Project 3. ANOVA (one-way analysis of variance in R)

Kulikov Artyom, Vlasenko Anastasia, Artyushin Alexey and Bykova Nadezhda

15.03.2019

Team: Rteam&DA

Areas of members’ responsibilities:

While the country of our interest is still Germany, in this particular project we use data from two topics, namely Social Demographics and Media and Social Trust, in order to investigate the connection between them. The data was collected in 2016.

Here we upload data and delete NAs from our variable of interest which is the highest level of education obtained by a person according to the International Standard Classification of Education (ISCED).

data1 <- read.spss("C:/Users/Anastasia/Downloads/ESS8DE.sav", 
                   use.value.labels = TRUE, to.data.frame = TRUE)
data1 <- data1[!is.na(data1$eisced),]

Variables

While there is also a continious variable for total years of education (eduyrs), whe have chosen the categorical variable (eisced) which indicates the highest level of education obtained by a person according to the International Standard Classification of Education (ISCED). According to ESS website, this variable serves as the best indicator of the education.

Lets’s have a look how this varible is structured.

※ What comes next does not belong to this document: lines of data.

Lemma connect_runs : forall (A : Allocator) z zq zb fresh ab dn rf char_signed T (no_ta : T) cut o a result tc how ts later i r,
  memory_ok -> (forall n, 0 <= n -> zlen (fresh n) = n) -> faithful cut -> at_rest i -> at_rest r ->
  offer_ok o -> tc_tsdusize tc < 32768 -> ts_tsdusize ts < 32768 -> in_room fresh (cn_packet o tc) -> result <> CONNECTING_1 -> result <> CONNECTING_2 ->
  sound_units (proposed o tc) -> reads_itself ts how ->
  let u := agreed a (indicated o tc ts) in
  answer_ok a (indicated o tc ts) (o_settings o) -> 
  (forall settings please, is_byte settings -> is_byte please -> in_room fresh (ac_packet a u settings please)) ->
  exists ss sc i' r', connect z zq zb fresh ab dn rf char_signed no_ta cut o (answers_connect z fresh dn rf a) result tc how later (i, r) =
      Val ([CONNECTING_2; OK; OK; DONE], Some ss, Some sc, (i', r')) /\
    tells_start o tc ts ss /\ tells_connect a u (picked u (is_asked (o_settings o) (a_settings a)) token_table 0) sc /\
    listens (accepted_block o tc a u) i' /\
    listens (answered u (isn_of (o_isn o)) (Z.lor (if ts_expedited ts =? 0 then 0 else SB_EXPD) SB_CONN) (picked u (responder_has (o_settings o) (a_settings a)) token_table 0)) r'.
Proof.
  intros A z zq zb fresh ab dn rf cs T no_ta cut o a result tc how ts later i r M F C (Bi & Gi & Ri) (Br & Gr & Rr) Oo Nt Ns Rm R1 R2 So Hw u An Ra.
  pose proof (units_among _ (of_units o Oo)) as Ao.
  assert (Ap : among (proposed o tc) (o_requirements o)) by apply units_on_among, Ao.
  assert (Ai : among (indicated o tc ts) (proposed o tc)) by (apply units_on_among; eapply among_trans; [exact Ap | exact Ao]).
  assert (Au : among u (proposed o tc)) by (eapply among_trans; [apply agreed_among | exact Ai]).
  assert (Ur : 0 <= u < 65536) by (apply units_range; eapply among_trans; [exact Au|]; eapply among_trans; [exact Ap | exact Ao]).
  assert (Pw : Forall (proposes_well u (o_settings o)) token_table) by (apply offer_proposes; [exact Oo | eapply among_trans; [exact Au | exact Ap]]).
  set (p := o_settings o) in *.
  destruct (asks_starts A z zq zb fresh ab dn rf cs T no_ta cut o result tc how ts i r M F C (conj Bi (conj Gi Ri)) (conj Br (conj Gr Rr)) Oo Nt Ns Rm R1 R2 So Hw)
    as (Eq & ss & x & y & Es & By & Ts & _ & Sx).
  unfold connect; rewrite Eq; cbn [cbind]; rewrite Es; cbn [cbind]; set (i1 := asked_session o tc i); set (s2 := told_session cut o tc ts y r).
  assert (Ep : meets u SR_TOKENS = true -> sb_settings x = p) by (intros Mt; apply Sx, (meets_among u _ _ Au Mt)).
  pose proof (answer_settings a (indicated o tc ts) p (sb_settings x) Ep An) as An'.
  assert (Pw' : Forall (proposes_well u (sb_settings x)) token_table).
  { revert Pw; apply (rows_settings (proposes_well u) u p _ Ep); intros r0 s0 bit Mf (Sh & _); split; [exact Sh|]; rewrite Mf; discriminate. }
  assert (Ek : forall f : Z -> Z -> bool, picked u (f (sb_settings x)) token_table 0 = picked u (f p) token_table 0).
  { intros f; apply picked_only, Forall_forall; intros ((r0, s0), bit) I Mt; rewrite (Ep (table_units r0 s0 bit I u Mt)); reflexivity. }
  destruct (SConnResponse_ok z fresh M F dn rf a (indicated_block o tc ts) x An') with (st := s2) as (settings & y2 & Ea & Bs & Se);
    [split; [unfold has, indicated_block; cbn [sb_flags]; destruct (ts_expedited ts =? 0); reflexivity | reflexivity | split; reflexivity] | exact Pw' | reflexivity..
    | exact Gr | intros w Bw; apply Ra; [exact Bw | apply picked_byte]|].
  rewrite Ea; cbn [cbind]; change (agreed a (sb_requirements (indicated_block o tc ts))) with u in *; unfold asks_for in *; change (agreed a (sb_requirements (indicated_block o tc ts))) with u in *.
  rewrite (Ek (fun w => is_asked w (a_settings a))) in *; set (please := picked u (is_asked p (a_settings a)) token_table 0) in *; set (ac := ac_packet a u settings please) in *.
  assert (Bp : is_byte please) by apply picked_byte.
  set (s3 := add_sent _ _); replace (since s2 s3) with [(false, enc ac)] by (symmetry; apply zdrop_exact).
  assert (Ba : bytes (enc ac)) by (apply enc_octets; [exact (ac_packet_ok a _ p settings please An Ur Bs Bp) | unfold ac; rewrite (proj1 (ac_packet_fields a u settings please)); cbn; tauto | apply (Ra settings please Bs Bp)]).
  assert (Se' : Forall (settled_at u p (a_settings a) settings) token_table).
  { revert Se; apply (rows_settings (fun w => settled_at u w (a_settings a) settings) u (sb_settings x) p); [intros Mt; symmetry; exact (Ep Mt)|]; intros r0 s0 bit Mf _; unfold settled_at; rewrite Mf; discriminate. }
  destruct (SAsynRetryRequest_ok z fresh M F ab dn rf cs no_ta o tc a u settings please (indicated o tc ts) p Oo Nt An Au (an_agreed _ _ _ An) Pw Se' (ex_intro _ _ eq_refl)
    (Ra settings please Bs Bp) later (cut false (enc ac)) [] (deliver cut [(false, enc ac)] i1) Ur eq_refl Bs Bp) as (sc & x4 & y4 & Er & By4 & Tc);
    [split; [reflexivity | exact Bi] | reflexivity | cbn; rewrite Ri; reflexivity | exact (C _ Ba)|].
  unfold hears_answer in Er; rewrite Er; cbn [cbind]; exists ss, sc; eexists; eexists; split; [reflexivity|]; split; [exact Ts|]; split; [exact Tc|]; split.
  - split; [reflexivity|]; split; [split; [reflexivity | exact By4]|]; split; [exact (add_sent_granting _ i Gi) | reflexivity].
  - split; [rewrite <- (Ek (fun w => responder_has w (a_settings a))); reflexivity|].
    split; [split; [reflexivity | exact By]|]; split; [exact (add_sent_granting _ s2 Gr) | reflexivity].
Qed.
(** What comes in the place of a CN SPDU is not answered with an RF SPDU,
    but with nothing, and the reason is none there is. *)
Lemma read_CN_other : match read_CN (H := plenty) 800 zeros 30 30 (ex_session new_sblk [inr (ex_tx [SPDU_AC; 0])]) with
  | Val (None, st) => tp_sent (ses_tp st) = [] /\ sa_reason (ses_si st) = -257
  | _ => False
  end.
Proof. vm_compute; auto. Qed.

(** An RF SPDU without a reason is taken at a null pointer. *)
Lemma retry_RF_no_reason : SAsynRetryRequest (H := plenty) 800 zeros 30 30 30 true tt (new_terms tt) (inl 0) (ex_session (ex_blk SB_TS_CONN 0 0 0) [inr (ex_tx [SPDU_RF; 0])]) = UB.
Proof. vm_compute; reflexivity. Qed.

(** User data of an answer that is longer than 512 octets is sent under
    version 2, and aborts the connection at the initiator. *)
Definition ex_long : reply_to unit := Answer (a_ref ex_answer) None (a_requirements ex_answer) (a_settings ex_answer) 5 (Some (zeros 513)) 513.

Lemma answer_too_long : match connect (H := plenty) 800 64 400 zeros 30 30 30 true tt (ex_cut 0) ex_offer (answers_connect (H := plenty) 800 zeros 30 30 ex_long) DONE ex_tc (Accepted ex_ts None) (inl 0)
    (ex_new, ex_new) with
  | Val (rs, _, sc, (i, r)) => rs = [CONNECTING_2; OK; OK; NOTOK] /\ ses_gone i = true /\ ses_gone r = false
  | _ => False
  end.
Proof. vm_compute; auto. Qed.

##             Not possible to harmonise into ES-ISCED 
##                                                   0 
##              ES-ISCED I , less than lower secondary 
##                                                  74 
##                        ES-ISCED II, lower secondary 
##                                                 262 
##           ES-ISCED IIIb, lower tier upper secondary 
##                                                1050 
##           ES-ISCED IIIa, upper tier upper secondary 
##                                                 123 
##        ES-ISCED IV, advanced vocational, sub-degree 
##                                                 597 
##     ES-ISCED V1, lower tertiary education, BA level 
##                                                 288 
## ES-ISCED V2, higher tertiary education, >= MA level 
##                                                 440 
##                                               Other 
##                                                   0

Now, let’s have a look at the bar chart representing how the observations are distributed in groups.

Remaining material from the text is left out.